Our goal in this study was to evaluate whether a quantitative analysis of normal EEG segments of epilepsy patients can indicate the possible presence of focal epilepsy. To test this hypothesis, we analyzed non-epileptiform interictal segments identified by a board-certified epileptologist within EEG recordings containing epileptiform abnormalities at other times (i.e., Dysrhythmia grade 3). However, an analysis using entirely normal EEGs of epilepsy patients will be necessary to evaluate the true potential of our results. However, identification of such EEGs requires extensive review of patient records, which we hope to accomplish in a follow-up study. Furthermore, eyes-closed wakefulness was determined by a heuristic algorithm validated in previous studies24,41. Events markers or comments added by EEG technologists79 during the EEG study could help to identify the patient’s behavioral state more reliably. Extension of our analysis to different sleep states will be pursued in future studies.

The estimation of connectivity could benefit from EEG source modeling to avoid volume conduction and active reference effects on the scalp80,81. However, the lower spatial density of clinical EEGs prevented source/inverse modeling efforts, as previous studies have shown that EEG source modeling with fewer than 64 channels is highly error-prone82,83,84. Phase-based connectivity, and wPLI in particular, was chosen to suppress spurious zero-lag correlations and partially alleviate the effects of volume conduction48,85. Due to absence of patient-specific head models, average referencing was chosen to mitigate reference-related effects on connectivity better than alternatives like Cz and linked mastoids80.

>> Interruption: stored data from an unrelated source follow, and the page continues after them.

(** * generatesnippet: a verification development for [src/extension.ts]

    The extension captures the selected text of an editor, asks for a name,
    trigger prefixes, a description and a language, and merges the new
    snippet into the per-language snippet file of the host editor.

    The TypeScript functions are embedded shallowly and keep their names:
    [escapeSnippetText], [parseSnippetsFile], [formatParseErrors],
    [determineLanguage], [collectSnippetInfo], [getEditorInfo],
    [saveSnippet] and the command handler [createSnippet], with the table
    [supportedLanguages].

    JavaScript strings are modelled as [string], one [ascii] per code unit
    (code units below 256).  The collaborators the extension imports and
    does not define ([jsonc.parse], [path.join], [path.dirname]) are the
    fields of the class [Platform]. *)

From Stdlib Require Import ZArith Ascii List Lia.
From Stdlib Require String.
From stdpp Require Import base tactics option list sorting strings pretty gmap.

(** ** Characters the source names by escape sequences *)

Definition LF : ascii := "010"%char.
Definition TAB : ascii := "009"%char.
Definition CR : ascii := "013"%char.
Definition BACKSLASH : ascii := "092"%char.
Definition DQUOTE : ascii := "034"%char.

Definition chr (c : ascii) : string := String c "".
Definition nl : string := chr LF.

(** ** The JavaScript string methods the extension calls *)

Module JSString.

(** [s.replace(/c/g, r)] for a one-character pattern [c]. *)
Fixpoint replaceAll (c : ascii) (r : string) (s : string) : string :=
  match s with
  | "" => ""
  | String d s' =>
      if Ascii.eqb d c then r +:+ replaceAll c r s'
      else String d (replaceAll c r s')
  end.

(** [s.split(c)] for a one-character separator: never the empty list. *)
Fixpoint split (c : ascii) (s : string) : list string :=
  match s with
  | "" => [""]
  | String d s' =>
      if Ascii.eqb d c then "" :: split c s'
      else match split c s' with
           | h :: t => String d h :: t
           | [] => [String d ""]
           end
  end.

(** [l.join(sep)]. *)
Fixpoint join (sep : string) (l : list string) : string :=
  match l with
  | [] => ""
  | [x] => x
  | x :: l' => x +:+ sep +:+ join sep l'
  end.

(** Number of occurrences of a character. *)
Fixpoint count (c : ascii) (s : string) : nat :=
  match s with
  | "" => 0
  | String d s' => (if Ascii.eqb d c then 1 else 0) + count c s'
  end.

(** [s.slice(0, n)]. *)
Fixpoint slice0 (n : nat) (s : string) : string :=
  match n, s with
  | S n', String d s' => String d (slice0 n' s')
  | _, _ => ""
  end.

(** Index of the last occurrence of [c] in [s], if any. *)
Fixpoint lastOccurrence (c : ascii) (s : string) : option nat :=
  match s with
  | "" => None
  | String d s' =>
      match lastOccurrence c s' with
      | Some i => Some (S i)
      | None => if Ascii.eqb d c then Some 0 else None
      end
  end.

(** [s.lastIndexOf(c, from)]: the search runs backwards from position
    [from], that position included; [-1] when nothing is found. *)
Definition lastIndexOf (c : ascii) (s : string) (from : nat) : Z :=
  match lastOccurrence c (slice0 (S from) s) with
  | Some i => Z.of_nat i
  | None => (-1)%Z
  end.

(** [s.includes(sub)]. *)
Fixpoint includes (sub s : string) : bool :=
  String.prefix sub s ||
  match s with
  | "" => false
  | String _ s' => includes sub s'
  end.

(** White space of [trim] among the code units below 256. *)
Definition isWhiteSpace (c : ascii) : bool :=
  match nat_of_ascii c with
  | 9 | 10 | 11 | 12 | 13 | 32 | 160 => true
  | _ => false
  end.

Fixpoint trimStart (s : string) : string :=
  match s with
  | "" => ""
  | String d s' => if isWhiteSpace d then trimStart s' else s
  end.
(** * Trade_Journal: the block parser of [formatter.py] and the record
      store and record construction of [trading_journal.py]

    A shallow embedding of the two Python modules and the properties of
    their behaviour.

    Python [str] values are sequences of Unicode code points; a code point
    is a number in [N] and a string is a [list N].  Dictionaries are
    [gmap]s keyed by strings: what a dictionary holds is modelled, the
    order in which its keys were inserted is not.

    [parse_trade_file] is modelled from the text it has read on
    ([parse_trade_text]); opening and decoding the file are outside.  The
    parser has no raising operation left after that: each list access of
    the source stands behind a test of the length.  [insert_trade] raises
    when a named parameter is missing, and returns an [option].  The
    Of the page the warnings, the keys of the widgets, the text inputs of
    a trade with what they hold in the session state, the construction of
    the record to save, the save and the table of saved trades are
    modelled; the rendering is not. *)

From Stdlib Require Import NArith ZArith String Ascii DecimalString DecimalNat.
From stdpp Require Import base option list sorting gmap.

Local Open Scope nat_scope.

#[local] Set Warnings "-clear-no-such-hyp".

(** ** Strings *)

Abbreviation str := (list N).

(** A Rocq string literal (ASCII) as a Python string. *)
Fixpoint u (s : string) : str :=
  match s with
  | EmptyString => []
  | String a s' => N_of_ascii a :: u s'
  end.

Definition LF : N := 10%N.
Definition CR : N := 13%N.

(** The bullet separator U+00B7 (MIDDLE DOT). *)
Definition BULLET : N := 183%N.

Our classification analyses demonstrated a high level of variance between cross-validation folds (Figs. 5 and 6). Such variance could be a result of low sample size and the potential effects of comorbidities86,87 and medications88. The effects of these confounders may be mitigated either by comprehensive patient review to identify a clinically homogeneous set of focal epilepsy patients or with the use of larger epilepsy and matched control cohorts. Given that the EEG background patterns identified in this study are not specific to epilepsy, apparent differences in factor loadings must be interpreted within the appropriate clinical context. Additionally, validations using normal interictal EEGs from an external site are needed to assess the generalizability of the presented findings.

Conclusion

Normal interictal EEGs recorded from epilepsy patients can lead to delays in neurological care, especially in patients with drug-resistant and normal MRI epilepsy. This study explored the value of quantitative analysis of normal interictal EEGs in supporting a focal epilepsy diagnosis. Application of this unsupervised learning approach could benefit treatment planning in the future. We presented a scalable, interpretable, data-driven approach based on canonical polyadic decomposition that recovered physiologically meaningful spectral power and phase-based connectivity patterns from a population-scale dataset of normal EEGs and provided patient-specific loadings for each pattern. These loadings demonstrated value in classifying focal epilepsy and, in temporal lobe epilepsy, drug resistance and absence of lesions. These findings suggest that normal routine EEGs may contain subtle abnormalities that can be captured using a quantitative approach and be potentially used to augment decision-making in clinically challenging scenarios.